Summer can’t be over because it hasn’t started yet. I’m convinced I’ll wake any moment now and it’ll be June, it’ll be warm and we’ll all go sit in the garden. I’m still waiting for the opportunity to unleash these skinny white legs on an unprepared public, but it’s not gonna happen this year. Ach, September is on us, send on the floods and sleet.
Fleeting memories of summer. Discovering Murphy’s ice cream, Irish-made and brilliant. Can make you forget the fact that you’re licking it in sub-Arctic conditions and waiting for a break in the clouds.
Kids’ bedtimes slipping inexorably towards midnight. For a few weeks you make an effort to enforce a schedule in the hope that they’ll respond to your insistence on normality. They won’t. They are gripped by no-school fever and expect to run till they drop. Eventually that’s what you allow, scoop them up wherever they fall and prepare for the following day’s perpetual motion. This week you have to inflict a curfew and they don’t like it. Cue the entrance of Children of the Corn in many houses, for 10 days at least.

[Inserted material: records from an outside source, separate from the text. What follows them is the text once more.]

(** * The fpm pipe of goreleaser: argument builder and fan-out orchestrator

    A shallow embedding of [pipeline/fpm/fpm.go].  Go strings are
    [string]s, slices are lists, Go maps are [gmap]s, [int] is [Z].
    The artifact registry and [pipeline.Skip], which live in other
    packages, are modelled from their description.  The name templating
    engine, [linux.Arch], [filepath.Join] and the operating system
    (search path lookup, temporary directories, the [fpm] process, the
    environment) are the fields of the class [World]: every theorem
    holds for every world.  The goroutines of [doRun] are modelled by a
    step function that a schedule drives, so that a theorem on every
    schedule is a theorem on every interleaving. *)

From Stdlib Require Import ZArith List Lia Ascii.
From stdpp Require Import base decidable option list strings gmap fin_maps.

Local Open Scope Z_scope.
Local Open Scope nat_scope.

#[local] Set Warnings "-clear-no-such-hyp".

(** ** Go standard library pieces *)

Module strings.
(** [strings.HasPrefix(s, prefix)]. *)
Definition HasPrefix (s prefix : string) : bool := String.prefix prefix s.
End strings.

Module fmt.
(** [fmt.Sprintf("%s=%s", a, b)]. *)
Definition Sprintf_s_eq_s (a b : string) : string := a +:+ "=" +:+ b.

(** [fmt.Sprintf("PATH=%s:%s", a, b)]. *)
Definition Sprintf_PATH (a b : string) : string := "PATH=" +:+ a +:+ ":" +:+ b.
End fmt.

(** Go's [error] values as this pipe produces and forwards them. *)
Inductive error : Type :=
  | ErrNoFPM                                (* errors.New("fpm not present in $PATH") *)
  | ErrSkip (reason : string)               (* pipeline.Skip(reason) *)
  | ErrExternal (msg : string)              (* an error of a collaborator or of the OS *)
  | ErrWrap (cause : error) (msg : string). (* errors.Wrap(cause, msg) *)

Module pipeline.
(** Modelled from the spec: [pipeline.Skip] lives in the [pipeline]
    package; it builds the skip signal, a marker the pipeline tells
    apart from the failures. *)
Definition Skip (reason : string) : error := ErrSkip reason.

Your house being a feeding post and dosshouse for every pre-teen in the county. For two months now I have strolled from work desk to living room and kitchen and encountered random strange kids along the way. “And you are?” I ask.
Most of the time they are schoolfriends or relatives (it’s always a bit embarrassing when you don’t recognise those) but a number of AN Others have wandered through on occasion, drawn by the noise and the incessant conveyor belt of toast. I quite liked this mayhem as it quelled the “what are we going to do today?” question and absolved me of most responsibility. Safety in numbers I figured, and any accidents could be attributed to the randomers.

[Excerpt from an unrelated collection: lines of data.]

Definition world_or (w : World stump)
           (run : option (World stump
                          * result (list (option nat) * score_matrix)))
  : World stump :=
  match run with
  | Some (w', _) => w'
  | None => w
  end.

End Demo.

(** Runs of the three functions on the concrete data. *)
Module Runs.

Import Demo.

(** The scorer on the first feature, with the two folds of [plan2]. *)
Definition scorer_run : World stump * result (nat * float) :=
  __single_auc_score__ (H0 := demo_env entropy0)
                       0 plan2 X6_feature0 y6 None world0.

(** The stage and the search with and without a process pool. *)
Definition stage_run (n_jobs : Z) : World stump * result (list float) :=
  get_all_auc_scores (H0 := demo_env entropy0)
                     [] X6 y6 None 2 n_jobs true (RsInt 0) world0.

Definition search_run (fuel : nat) (n_features n_jobs : Z)
  : option (World stump * result (list (option nat) * score_matrix)) :=
  recursive_feature_selection_roc_auc (H0 := demo_env entropy0)
    fuel X6 y6 None n_features 2 n_jobs true false world0.

(** The states of the loop of [search_run _ 2 2], one per step. *)
Definition loop_state : Type :=
  list (option nat) * score_matrix * World stump.

Definition matrix0 : score_matrix :=
  {| n_rows := 4; columns := replicate 2 (replicate 4 (Finite 0%Qc)) |}.

Definition next_state (st : loop_state) : loop_state :=
  match loop_body (H0 := demo_env entropy0) X6 y6 None 2 2 true false
                  st.1.1 st.1.2 st.2 with
  | (w', Ok (sel', m')) => (sel', m', w')
  | (_, Raise _) => st
  end.

Definition state0 : loop_state := ([], matrix0, world0).
Definition state1 : loop_state := next_state state0.
Definition state2 : loop_state := next_state state1.

End Runs.

(** Further runs on the concrete data. *)
Module FurtherRuns.

Import Demo Runs.

(** The score array of the first step of the concrete search, evaluated by
    the pool. *)
Definition pool_scores : list float :=
  match snd (stage_run 2) with
  | Ok scores => scores
  | Raise _ => []
  end.

(** Six sample weights for the concrete data. *)
Definition weights6 : list Qc := [q 1; q 1; q 2; q 1; q 2; q 1].

Definition weighted_scorer_run : World stump * result (nat * float) :=
  __single_auc_score__ (H0 := demo_env entropy0)
                       0 plan2 X6_feature0 y6 (Some weights6) world0.

(** The selection and score matrix of the concrete search with a pool. *)
Definition pool_search_matrix : score_matrix :=
  matrix_or_empty (search_run 5 2 2).

End FurtherRuns.


(* ===================================================================== *)
(** * Properties of the selection policy *)
(* ===================================================================== *)

Section PolicyFacts.

Variables matching_features forward : bool.

#[local] Abbreviation replaces' := (replaces matching_features forward).
#[local] Abbreviation no_worse' := (no_worse matching_features forward).
#[local] Abbreviation best_of' := (best_of matching_features forward).

Lemma no_worse_refl a : no_worse' a a.
Proof.
  unfold no_worse; destruct matching_features, forward; apply Qcle_refl.
Qed.

Lemma no_worse_trans a b c :
  no_worse' a b → no_worse' b c → no_worse' a c.
Proof.
  unfold no_worse; destruct matching_features, forward;
    eauto using Qcle_trans.
Qed.

(** The strict comparison of the code is the negation of [no_worse]. *)
Lemma replaces_true a b : replaces' a b = true ↔ ¬ no_worse' b a.
Proof.
  unfold replaces, no_worse; destruct matching_features, forward;
    rewrite bool_decide_eq_true; apply Qclt_nge.
Qed.

Lemma replaces_false a b : replaces' a b = false ↔ no_worse' b a.
Proof.
  unfold replaces, no_worse; destruct matching_features, forward;
    rewrite bool_decide_eq_false; symmetry; apply Qcle_ngt.
Qed.

Lemma replaces_no_worse a b : replaces' a b = true → no_worse' a b.
Proof.
  unfold replaces, no_worse; destruct matching_features, forward;
    rewrite bool_decide_eq_true; apply Qclt_le_weak.
Qed.

Lemma lookup_snoc_inv {A} (pre : list A) (x y : A) j :
  (pre ++ [x]) !! j = Some y →
  pre !! j = Some y ∨ (j = length pre ∧ y = x).
Proof.
  intros Hj. destruct (decide (j < length pre)) as [Hlt|Hge].
  - left. by rewrite lookup_app_l in Hj.
  - right. rewrite lookup_app_r in Hj by lia.
    destruct (j - length pre) as [|k] eqn:E; simpl in Hj; [|done].
    split; [lia | congruence].
Qed.

Lemma select_step_best_of pre x best :
  best_of' pre best →
  best_of' (pre ++ [x])
          (select_step matching_features forward (length pre) x best).
Proof.
  intros Hinv. destruct x as [a| |neg]; simpl.
  - (* a finite entry *)
    destruct best as [[vb ib]|]; simpl.
    + destruct Hinv as (Hib & Hopt & Hfirst).
      destruct (replaces' a vb) eqn:Hr; simpl.
      * (* the new entry is strictly better *)
        split; [by rewrite lookup_app_r, Nat.sub_diag by lia|].
        split.
        -- intros j b [Hj|[-> [= ->]]]%lookup_snoc_inv.
           ++ eapply no_worse_trans;
                [by apply replaces_no_worse | by eapply Hopt].
           ++ apply no_worse_refl.
        -- intros j b [Hj|[-> _]]%lookup_snoc_inv Hb; [|lia].
           apply replaces_true in Hr. destruct Hr.
           eapply no_worse_trans; [by eapply Hopt | done].
      * (* the running best stays *)
        apply replaces_false in Hr.
        split; [by rewrite lookup_app_l by (by eapply lookup_lt_Some)|].
        split.
        -- intros j b [Hj|[-> [= ->]]]%lookup_snoc_inv; eauto.
        -- intros j b [Hj|[-> _]]%lookup_snoc_inv Hb; eauto.
           apply lookup_lt_Some in Hib. lia.
    + (* the first finite entry seeds the running best *)
      assert (replaces' a a = false) as ->
          by (apply replaces_false, no_worse_refl).
      split; [by rewrite lookup_app_r, Nat.sub_diag by lia|].
      split.
      * intros j b [Hj|[-> [= ->]]]%lookup_snoc_inv;
          [by destruct (Hinv j b) | apply no_worse_refl].
      * intros j b [Hj|[-> _]]%lookup_snoc_inv _;
          [by destruct (Hinv j b) | lia].
  - (* nan: skipped *)
    destruct best as [[vb ib]|]; simpl in *.
    + destruct Hinv as (Hib & Hopt & Hfirst).
      split; [by rewrite lookup_app_l by (by eapply lookup_lt_Some)|].
      split; intros j b [Hj|[-> [=]]]%lookup_snoc_inv; eauto.
    + intros j b [Hj|[-> [=]]]%lookup_snoc_inv; eauto.
  - (* an infinity: skipped *)
    destruct best as [[vb ib]|]; simpl in *.
    + destruct Hinv as (Hib & Hopt & Hfirst).
      split; [by rewrite lookup_app_l by (by eapply lookup_lt_Some)|].
      split; intros j b [Hj|[-> [=]]]%lookup_snoc_inv; eauto.
    + intros j b [Hj|[-> [=]]]%lookup_snoc_inv; eauto.
Qed.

Camping. After years of hounding me the missus had her way and we found ourselves in Fossa Caravan Park in Kerry. All my Father Ted camping preconceptions went out the window as I realised I would not have to file a strongly worded letter about my human rights being denied under the terms of the Geneva Convention. This was a recession reality that worked out nicely. Okay, if we can make Monte Carlo next year, that’s where we’ll be heading, but the kids would probably plump for Fossa over that. Thank God I pay them no attention.
Trampolining. About three years ago a friend advised me to buy the brats a trampoline, claiming they’d never tire of it. Balls to that, I thought, no sooner would I have it up (after 12 hours of fiddling in mounting frustration with stretchy metal bits – God’s honest truth) than they would want monkey bars instead. Not the case. Rain or shine, both they and their comrades seemed to have bounced for an average of eight hours a day. They started taking their meals out there, bouncing in the dark, bouncing to sleep. Marvellous invention.

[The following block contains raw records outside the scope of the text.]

(** [send_websocket] up to and including [await self.websocket.send(...)];
    [sent] is the outcome of that [send].  Returns the identifier and the
    future the caller then waits on. *)
Definition send_websocket_begin (target method : string) (params : option json)
    (now_ms : Z) (uuid_hex : string) (sent : option exn) : M (string * nat) :=
  ws <- get websocket ;;
  match ws with
  | None => raise (PyException "WebSocket not connected")
  | Some ws =>
      let params := params_or_empty (param_default params) in
      let message_id := make_message_id now_ms uuid_hex in
      fs <- get futures ;;
      let future := length fs in
      modify (set_futures (fs ++ [FPending])) ;;;
      h <- get message_handlers ;;
      modify (set_message_handlers (<[message_id := future]> h)) ;;;
      emit (WsSend ws (JDict [("type", JStr "call");
                              ("id", JStr message_id);
                              ("target", JStr target);
                              ("method", JStr method);
                              ("params", params)])) ;;;
      external sent ;;;
      ret (message_id, future)
  end.

(** [asyncio.wait_for(future, timeout=10.0)] when the waiting task runs
    again: a finished future gives its outcome; otherwise, if the ten
    seconds have [elapsed], the future is cancelled and [TimeoutError] is
    raised; otherwise the task stays suspended ([None]). *)
Definition wait_for (future : nat) (elapsed : bool) : M (option json) :=
  fs <- get futures ;;
  match fs !! future with
  | Some (FResult v) => ret (Some v)
  | Some (FException e) => raise e
  | Some FCancelled => raise (LibraryError "CancelledError")
  | Some FPending =>
      if elapsed
      then modify (set_futures (<[future := FCancelled]> fs)) ;;; raise TimeoutError
      else ret None
  | None => raise (LibraryError "no such future")
  end.

(** The rest of [send_websocket]: [Some result] when the call returns,
    [None] while it is still suspended. *)
Definition send_websocket_wait (message_id : string) (future : nat)
    (elapsed : bool) : M (option json) :=
  try_except_only TimeoutError
    (wait_for future elapsed)
    (λ _, h <- get message_handlers ;;
          modify (set_message_handlers (delete message_id h)) ;;;
          raise (PyException "WebSocket call timeout")).

(** The whole call: [meanwhile] is what the rest of the event loop does to
    the instance while the caller is suspended. *)
Definition send_websocket (target method : string) (params : option json)
    (now_ms : Z) (uuid_hex : string) (sent : option exn)
    (meanwhile : client → client) (elapsed : bool) : M (option json) :=
  registered <- send_websocket_begin target method params now_ms uuid_hex sent ;;
  modify meanwhile ;;;
  send_websocket_wait (fst registered) (snd registered) elapsed.

(** [subscribe] does not send: it hands the [send] to [asyncio.create_task]
    and returns.  (It is called from a coroutine: [create_task] needs the
    running loop.) *)
Definition subscribe (target : string) : M unit :=
  ws <- get websocket ;;
  match ws with
  | None => raise (PyException "WebSocket not connected")
  | Some ws => emit (CreateSendTask ws (JDict [("type", JStr "subscribe");
                                               ("target", JStr target)]))
  end.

Only now we must leave the trampolining, and camping, and Murphy’s ice cream eating behind and return to structure. Structure is very easy to disentangle, somewhat more difficult to restore. The thought of dragging them out of bed at 7.30am and not losing the head with them at eight, when I return to their bedrooms and find them staring vacantly at the wall still in pyjamas, fills me with fear. The return to the monotonous demands of the school timetable is crushing.
“Do your homework. Have you done your homework? Do it now! Why haven’t you done your homework? Put down the dog. No, look, seriously put down the dog, you started to get your books out of your bag and you got distracted by a shiny wrapper. I told you to put down the dog, put him down. Do your homework. Now! Don’t make me get medieval on you.”
The next morning: “what do you mean we can’t leave for school yet? You haven’t done your homework, have you?” But they’ll be gone for six hours every day. Silver linings.